##### Exercise inputs #####

(** C3, as amended.  In every run of either send loop, the datagram sent
    after [k] earlier ones ends with "/" and the number [k] (IPv4) or
    [k + 1] (IPv6) as "%06d" prints it, as long as that number fits an
    [int]: zero-padded to six characters below 10^6, and with all its
    seven or more digits from 10^6 on; the number does not wrap at 10^6.
    And the loop does go on: for every [k] there is a run that sends a
    datagram after [k] earlier ones. *)
Theorem sequence_numbers `{Libc.Host} (now : Sys.tm) :
  (forall pp tr,
      is_trace (Multicast.send_thread pp) tr ->
      always (fun h c =>
                sequence_numbered 0 h c /\
                let n := Z.of_nat (count is_sendto h) + 0 in
                (0 <= n < 1000000 ->
                 String.length (Libc.fmt_0d 6 n) = 6%nat) /\
                (1000000 <= n ->
                 Libc.fmt_0d 6 n = Libc.decimal n /\
                 (6 < String.length (Libc.fmt_0d 6 n))%nat))
             (calls tr)) /\
  (forall pp tr,
      is_trace (Multicast6.send_thread pp) tr ->
      always (fun h c =>
                sequence_numbered 1 h c /\
                let n := Z.of_nat (count is_sendto h) + 1 in
                (0 <= n < 1000000 ->
                 String.length (Libc.fmt_0d 6 n) = 6%nat) /\
                (1000000 <= n ->
                 Libc.fmt_0d 6 n = Libc.decimal n /\
                 (6 < String.length (Libc.fmt_0d 6 n))%nat))
             (calls tr)) /\
  (forall pp k, exists tr pre c,
        is_trace (Multicast.send_thread pp) tr /\
        calls tr = pre ++ [c] /\ is_sendto c = true /\
        count is_sendto pre = k) /\
  (forall pp k, exists tr pre c,
        is_trace (Multicast6.send_thread pp) tr /\
        calls tr = pre ++ [c] /\ is_sendto c = true /\
        count is_sendto pre = k).
Proof.
  split; [|split; [|split]].
  - intros pp tr Htr.
    eapply always_after_weaken; [|apply (@send_thread_sequence _ _ _ Htr)].
    intros h c Hseq. split; [exact Hseq | apply field_as_printed].
  - intros pp tr Htr.
    eapply always_after_weaken; [|apply (@send_thread6_sequence _ _ _ Htr)].
    intros h c Hseq. split; [exact Hseq | apply field_as_printed].
  - intros pp k. apply (send_thread_sends pp now k).
  - intros pp k. apply (send_thread6_sends pp now k).
Qed.

(** The first datagram of the IPv4 sender, all calls succeeding, ends
    with "/000000". *)
Lemma sequence_numbers_witness :
  always (fun h c =>
            sequence_numbered 0 h c /\
            let n := Z.of_nat (count is_sendto h) + 0 in
            (0 <= n < 1000000 ->
             String.length (Libc.fmt_0d 6 n) = 6%nat) /\
            (1000000 <= n ->
             Libc.fmt_0d 6 n = Libc.decimal n /\
             (6 < String.length (Libc.fmt_0d 6 n))%nat))
         (calls (run 8 (answers calm) 0
                   (@Multicast.send_thread Libc.little_endian_host
                      (Multicast.set_loop 1
                         (@Multicast.parse_args Libc.little_endian_host false
                            ["multicast"; "send"; "239.1.1.1"; "12345"]))))).
Proof.
  eapply (proj1 (@sequence_numbers Libc.little_endian_host
                   {| Sys.tm_hour := 12; Sys.tm_min := 0; Sys.tm_sec := 0 |})).
  apply run_is_trace.
Defined.

(** C3 as it is stated fails: the number does not wrap at 10^6.  After a
    million datagrams the IPv4 sender sends one that ends with "/1000000",
    not with "/000000". *)
Lemma sequence_numbers_counterexample :
  ~ (forall tr,
        is_trace (@Multicast.send_thread Libc.little_endian_host
                    (Multicast.set_loop 1
                       (@Multicast.parse_args Libc.little_endian_host false
                          ["multicast"; "send"; "239.1.1.1"; "12345"]))) tr ->
        always (fun h c =>
                  forall msg,
                    sendto_of c = Some msg ->
                    exists text,
                      msg = (text ++ "/" ++
                             Libc.fmt_0d 6 ((Z.of_nat (count is_sendto h) + 0)
                                            mod 1000000))%string)
               (calls tr)).
Proof.
  intros Hclaim.
  destruct (@send_thread_sends Libc.little_endian_host
              (Multicast.set_loop 1
                 (@Multicast.parse_args Libc.little_endian_host false
                    ["multicast"; "send"; "239.1.1.1"; "12345"]))
              {| Sys.tm_hour := 12; Sys.tm_min := 0; Sys.tm_sec := 0 |}
              (Z.to_nat 1000000))
    as (tr & pre & c & Htr & Hcalls & Hc & Hn).
  destruct (sendto_of_is_sendto _ Hc) as (msg & Hmsg).
  pose proof (Hclaim _ Htr pre c [] Hcalls msg Hmsg) as (text & Hwrap).
  pose proof (@send_thread_sequence _ _ _ Htr pre c [] Hcalls msg Hmsg) as Hseq.
  rewrite app_nil_r, count_rev, Hn, Z2Nat.id in Hwrap, Hseq by lia.
  cbv zeta in Hseq. destruct Hseq as (text' & Hseq); [unfold Libc.INT_MAX; lia|].
  rewrite Hseq in Hwrap.
  change ((1000000 + 0) mod 1000000) with 0 in Hwrap.
  change (Libc.fmt_0d 6 (1000000 + 0)) with "1000000" in Hwrap.
  change (Libc.fmt_0d 6 0) with "000000" in Hwrap.
  assert (Heq : ((text' ++ "/") ++ "1000000" = text ++ "/000000")%string)
    by (rewrite append_assoc; exact Hwrap).
  apply append_inj_r in Heq; [discriminate Heq | reflexivity].
Qed.

Section SenderBinds.
Import Libc Sys.
Context `{Host}.


End SenderBinds.




Section Payloads.
Import Libc Sys.

Lemma always_at {T : Type} (Q : list T -> T -> Prop) (l : list T) n c :
  always Q l -> nth_error l n = Some c -> Q (rev (firstn n l)) c.
Proof.
  intros Hall Hnth. apply nth_error_split in Hnth.
  destruct Hnth as (pre & post & -> & <-).
  rewrite firstn_app, Nat.sub_diag, firstn_all, firstn_O, app_nil_r.
  rewrite <- (app_nil_r (rev pre)). apply (Hall pre c post). reflexivity.
Qed.
End Payloads.

(** C5, as amended.  What the receiver prints of a datagram, cut to the
    1472 bytes of its buffer, has as many characters as were received;
    each is the character received or a dot; and it is a dot if and only
    if the character received was not printable or was a dot itself. *)
Theorem payload_is_sanitized `{Libc.Host} (NOSSM : bool) :
  (forall pp tr,
      is_trace (Multicast.recv_thread NOSSM pp) tr ->
      always (payload_sanitized Multicast.BUFSIZE) (calls tr)) /\
  (forall pp tr,
      is_trace (Multicast6.recv_thread NOSSM pp) tr ->
      always (payload_sanitized Multicast6.BUFSIZE) (calls tr)).
Proof.
  split; intros pp tr.
  - apply recv_thread_payload.
  - apply recv_thread6_payload.
Qed.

#####

■ Your assignment: Report each line in the data that holds the word "received".

■ Response:
    1472 bytes of its buffer, has as many characters as were received;
    each is the character received or a dot; and it is a dot if and only
    if the character received was not printable or was a dot itself. *)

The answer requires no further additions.